On another note, think of it this way: if we found a way to cure all diseases in this world, doctors would be out of work. If we found a way to end crime, law enforcement would be out of work. If we cured mental illness, therapists would be scrambling to support themselves. And hell, if we abolished all forms of exploitation, I’d have to make videos about…cats or something. And also, just because you can make money from something, doesn’t make it right.

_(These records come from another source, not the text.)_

(** X10: a command byte without arguments other than RAMWR and the
    software reset changes no register but ram_write, which it
    clears, and writes no pixel.  The no-op, sleep, display and
    inversion opcodes are silent; any other such opcode is reported
    once as unknown.  The transport is restarted if chip select is
    low. *)
Theorem plain_command_byte (chip : chip_state_t) (host : host_t) (op : byte) :
  mode chip = MODE_COMMAND ->
  command_args_size (byte_val op) = 0 -> effective (byte_val op) = false ->
  let s' := chip_spi_done (chip, host) [op] in
  registers (fst s') = registers (set_ram_write false chip)
  /\ cells (snd s') = cells host
  /\ calls (snd s')
     = calls host
       ++ (if quiet (byte_val op) then [] else [call_printf_unknown (byte_val op)])
       ++ (if cs_level host =? LOW then [call_spi_start] else []).
Proof.
  intros Hmode Harity Heff. cbn zeta. unfold chip_spi_done.
  change (Z.of_nat (length [op]) =? 0) with false. cbv iota. cbn [fst].
  rewrite Hmode. unfold process_command, process_command_byte. cbn [fold_left].
  cbn [command_code set_command_code set_command_size set_command_index command_size].
  rewrite Harity. change (u8 0 =? 0) with true. cbv iota.
  rewrite execute_ineffective by exact Heff.
  cbn [fst snd command_code set_command_code set_command_size set_command_index].
  unfold pin_read_cs.
  destruct (quiet (byte_val op)); cbn [log cs_level];
    destruct (cs_level host =? LOW); cbn [fst snd spi_start log cells calls];
    rewrite ?app_nil_r, <- ?app_assoc; repeat split; reflexivity.
Qed.

Lemma transport_only_refl (h : host_t) : transport_only h h.
Proof. split; [reflexivity|]. exists []. split; [symmetry; apply app_nil_r|constructor]. Qed.

Lemma transport_only_start (h : host_t) : transport_only h (spi_start h).
Proof.
  split; [reflexivity|]. exists [call_spi_start].
  split; [reflexivity|]. constructor; [left; reflexivity|constructor].
Qed.

Lemma transport_only_stop (h : host_t) : transport_only h (spi_stop h).
Proof.
  split; [reflexivity|]. exists [call_spi_stop].
  split; [reflexivity|]. constructor; [right; reflexivity|constructor].
Qed.

Lemma transport_only_trans (a b c : host_t) :
  transport_only a b -> transport_only b c -> transport_only a c.
Proof.
  intros [C1 (w1 & E1 & F1)] [C2 (w2 & E2 & F2)]. split; [congruence|].
  exists (w1 ++ w2). split; [rewrite E2, E1, app_assoc; reflexivity|].
  apply Forall_app. split; assumption.
Qed.

Lemma dc_change_transport (chip : chip_state_t) (host : host_t) (v : Z) :
  transport_only host (snd (chip_pin_change (chip, host) PIN_DC v)).
Proof.
  cbn [chip_pin_change]. destruct (mode_eqb _ _); [apply transport_only_refl|].
  destruct (pin_read_cs (spi_stop host) =? LOW); cbn [snd].
  - apply transport_only_trans with (spi_stop host);
      [apply transport_only_stop|apply transport_only_start].
  - apply transport_only_stop.
Qed.

Lemma spi_done_command_host (chip : chip_state_t) (host : host_t) (buf : list byte) :
  mode chip = MODE_COMMAND -> buf <> [] ->
  transport_only (snd (process_command (chip, host) buf))
                 (snd (chip_spi_done (chip, host) buf)).
Proof.
  intros Hmode Hbuf. unfold chip_spi_done.
  destruct (Z.eqb_spec (Z.of_nat (length buf)) 0) as [Hlen|Hlen].
  - destruct buf; [congruence|discriminate].
  - cbn [fst]. rewrite Hmode.
    destruct (pin_read_cs (snd (process_command (chip, host) buf)) =? LOW);
      cbn [snd]; [apply transport_only_start|apply transport_only_refl].
Qed.

Lemma spi_done_args_host (chip : chip_state_t) (host : host_t) (buf : list byte) :
  mode chip = MODE_DATA -> ram_write chip = false ->
  transport_only (snd (process_command_args (chip, host) buf))
                 (snd (chip_spi_done (chip, host) buf)).
Proof.
  intros Hmode Harm. unfold chip_spi_done.
  destruct (Z.eqb_spec (Z.of_nat (length buf)) 0) as [Hlen|Hlen].
  - destruct buf; [|discriminate]. apply transport_only_refl.
  - cbn [fst]. rewrite Hmode, Harm.
    destruct (pin_read_cs (snd (process_command_args (chip, host) buf)) =? LOW);
      cbn [snd]; [apply transport_only_start|apply transport_only_refl].
Qed.

(** The host side of a command with arguments: transport requests,
    then what the argument collector does, then transport requests. *)
Lemma send_command_awaiting_host (chip : chip_state_t) (host : host_t)
      (op : byte) (args : list byte) :
  0 < command_args_size (byte_val op) ->
  exists h1,
    transport_only host h1
    /\ fst (send_command (chip, host) op args)
       = fst (process_command_args (awaiting chip op, h1) args)
    /\ transport_only (snd (process_command_args (awaiting chip op, h1) args))
                      (snd (send_command (chip, host) op args)).
Proof.
  intros Harity. unfold send_command.
  pose proof (dc_change_fst chip host LOW) as E1.
  pose proof (dc_change_transport chip host LOW) as T1.
  destruct (chip_pin_change (chip, host) PIN_DC LOW) as [chip1 host1].
  cbn in E1. cbn [snd] in T1. subst chip1.
  destruct (spi_done_command (set_mode MODE_COMMAND chip) host1 [op])
    as [E2 _]; [reflexivity|discriminate|].
  pose proof (spi_done_command_host (set_mode MODE_COMMAND chip) host1 [op]
                eq_refl ltac:(discriminate)) as T2.
  rewrite process_command_pending in E2, T2 by exact Harity.
  destruct (chip_spi_done (set_mode MODE_COMMAND chip, host1) [op]) as [chip2 host2].
  cbn [fst snd] in E2, T2. subst chip2.
  match goal with
  | |- context [chip_pin_change (?c, host2) PIN_DC HIGH] =>
      pose proof (dc_change_fst c host2 HIGH) as E3;
      pose proof (dc_change_transport c host2 HIGH) as T3;
      destruct (chip_pin_change (c, host2) PIN_DC HIGH) as [chip3 host3]
  end.
  cbn [fst snd] in E3, T3. change (HIGH =? 0) with false in E3. cbv iota in E3.
  fold (awaiting chip op) in E3. subst chip3.
  destruct (spi_done_args (awaiting chip op) host3 args) as [E4 _];
    [reflexivity|reflexivity|].
  pose proof (spi_done_args_host (awaiting chip op) host3 args eq_refl eq_refl) as T4.
  exists host3. split; [|split; assumption].
  apply transport_only_trans with host1; [exact T1|].
  apply transport_only_trans with host2; assumption.
Qed.

(** X11: a command with arguments other than MADCTL, CASET, RASET and
    power-control 1 changes no register when its last argument byte
    arrives (ram_write was cleared by the opcode byte) and writes
    no pixel.  Colour mode and VCOM control are silent; the frame-rate,
    inversion-control, display-setting, power-control 2-5 and gamma
    commands are each reported once as unknown when they complete. *)
Theorem argument_command_without_effect
        (chip : chip_state_t) (host : host_t) (op : byte) (args : list byte) :
  0 < command_args_size (byte_val op) ->
  Z.of_nat (length args) = command_args_size (byte_val op) ->
  effective (byte_val op) = false ->
  let s' := send_command (chip, host) op args in
  registers (fst s') = registers (set_mode MODE_DATA (set_ram_write false chip))
  /\ command_index (fst s') = 0
  /\ cells (snd s') = cells host
  /\ exists pre post,
      Forall transport_call pre /\ Forall transport_call post
      /\ calls (snd s')
         = calls host ++ pre
           ++ (if quiet (byte_val op) then [] else [call_printf_unknown (byte_val op)])
           ++ post.
Proof.
  intros Harity Hlen Heff. cbn zeta.
  destruct (send_command_awaiting_host chip host op args Harity)
    as (h1 & [Hcells1 (pre & Hpre & Fpre)] & Hfst & Hpost).
  rewrite Hfst. clear Hfst.
  pose proof (command_args_size_range (byte_val op)) as Hr.
  destruct args as [|a args'] using rev_ind; [cbn in Hlen; lia|]. clear IHargs'.
  rewrite length_app in Hlen. cbn [length] in Hlen.
  destruct (process_command_args_short args' (awaiting chip op) h1)
    as [buf' Hfront]; cbn [awaiting command_index command_size set_mode
                           set_command_index set_command_size]; try lia.
  assert (Hrun : process_command_args (awaiting chip op, h1) (args' ++ [a])
                 = (set_command_index 0
                      (set_command_index (0 + Z.of_nat (length args') + 1)
                         (set_command_buf
                            (<[Z.to_nat (0 + Z.of_nat (length args')) := a]> buf')
                            (awaiting chip op))),
                    if quiet (byte_val op) then h1
                    else log (call_printf_unknown (byte_val op)) h1)).
  { unfold process_command_args in *. rewrite fold_left_app, Hfront.
    cbn [fold_left]. unfold process_command_arg.
    cbn [awaiting command_index command_size command_buf set_mode set_command_buf
         set_command_index set_command_size].
    destruct (Z.ltb_spec (0 + Z.of_nat (length args'))
                         (command_args_size (byte_val op))); [|lia].
    rewrite u8_small by lia.
    destruct (Z.eqb_spec (command_args_size (byte_val op))
                         (0 + Z.of_nat (length args') + 1)); [|lia].
    rewrite execute_ineffective by exact Heff.
    cbn [fst snd awaiting command_code set_command_index set_command_buf
         set_command_size set_command_code set_mode set_ram_write].
    reflexivity. }
  rewrite Hrun in *. cbn [fst snd] in *.
  destruct Hpost as [Hcells2 (post & Hpost & Fpost)].
  split; [reflexivity|]. split; [reflexivity|]. split.
  - rewrite Hcells2. destruct (quiet (byte_val op)); [exact Hcells1|cbn; exact Hcells1].
  - exists pre, post. split; [exact Fpre|]. split; [exact Fpost|].
    rewrite Hpost. destruct (quiet (byte_val op)); cbn [log calls];
      rewrite Hpre, <- ?app_assoc; reflexivity.
Qed.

The fact people will lose their jobs and have to find alternative employment after the dissolution of an unjust industry does not make the industry just. We’re talking dollars to lives. You can get another job, but these horses have but one life, and it’s not meant to be spent like this. [tweet this]
I’d love to hear from you on this topic: Where do you stand in the debate? Let me know in the comments!
— Emily Moran Barwick
Corrections & Clarifications
In the video, I originally attributed two partial quotes to veterinarian Jeffie Roszel. The first partial quote is actually from an article covering the study by Dr. Roszel rather than a direct quote from him. The second partial quote comes from veterinarian Holy Cheever in a letter she wrote to legislators. I’ve corrected the written article with accurate phrasing and attributions.